- **PROBLEM TO SOLVE**:
Pull out every line from the listing that has the word "injection".

----------

Lemma node_fits_accounting_witness :
  nodeFitsRequests "n1" (failoverWorkloadRequests [example_pod "" 2])
    (nodeAvailableResources [example_node] [example_pod "n1" 3]) = false.
Proof.
  assert (∀ n z, (0 ≤ z)%Z → Forall requests_nonneg [example_pod n z]) as Hpos.
  { intros n z Hz. repeat constructor. intros c name Hc.
    apply list_elem_of_singleton in Hc as ->. unfold amount. cbn [ctr_Requests].
    destruct (decide (name = ResourceCPU)) as [->|Hne].
    - by rewrite lookup_singleton_eq.
    - by rewrite lookup_singleton_ne. }
  apply not_true_is_false. intros H.
  assert (NoDup (map node_Name [example_node])) as Hnd by (apply NoDup_singleton).
  assert (example_node ∈ [example_node]) as Hin by left.
  destruct (proj1 (node_fits_accounting [example_node] example_node [example_pod "n1" 3]
    [example_pod "" 2] Hnd Hin (Hpos "n1" 3%Z ltac:(lia)) (Hpos "" 2%Z ltac:(lia))) H ResourceCPU) as [H0|H0];
    [left|vm_compute in H0; discriminate|].
  destruct (H0 4%Z eq_refl) as [H1|H1]; vm_compute in H1; [discriminate|by apply H1].
Defined.

(** A node whose CPU is used up to the last unit is accepted as a
    target for any request. *)
Theorem exhausted_node_fits (cpu : Z) :
  nodeFitsRequests "n1" (failoverWorkloadRequests [example_pod "" cpu])
    (nodeAvailableResources [example_node] [example_pod "n1" 4]) = true.
Proof.
  apply fits_spec. intros name Hn. right. intros free (l & v & Hl & Hv & Hf).
  vm_compute in Hl. injection Hl as <-. left. rewrite <-Hf.
  unfold counted_resources in Hn. rewrite elem_of_cons, list_elem_of_singleton in Hn.
  destruct Hn as [-> | ->]; vm_compute in Hv; [by injection Hv as <-|discriminate].
Qed.

End Resources.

----------

- **REPLY**:
  vm_compute in Hl. injection Hl as <-. left. rewrite <-Hf.
  destruct Hn as [-> | ->]; vm_compute in Hv; [by injection Hv as <-|discriminate].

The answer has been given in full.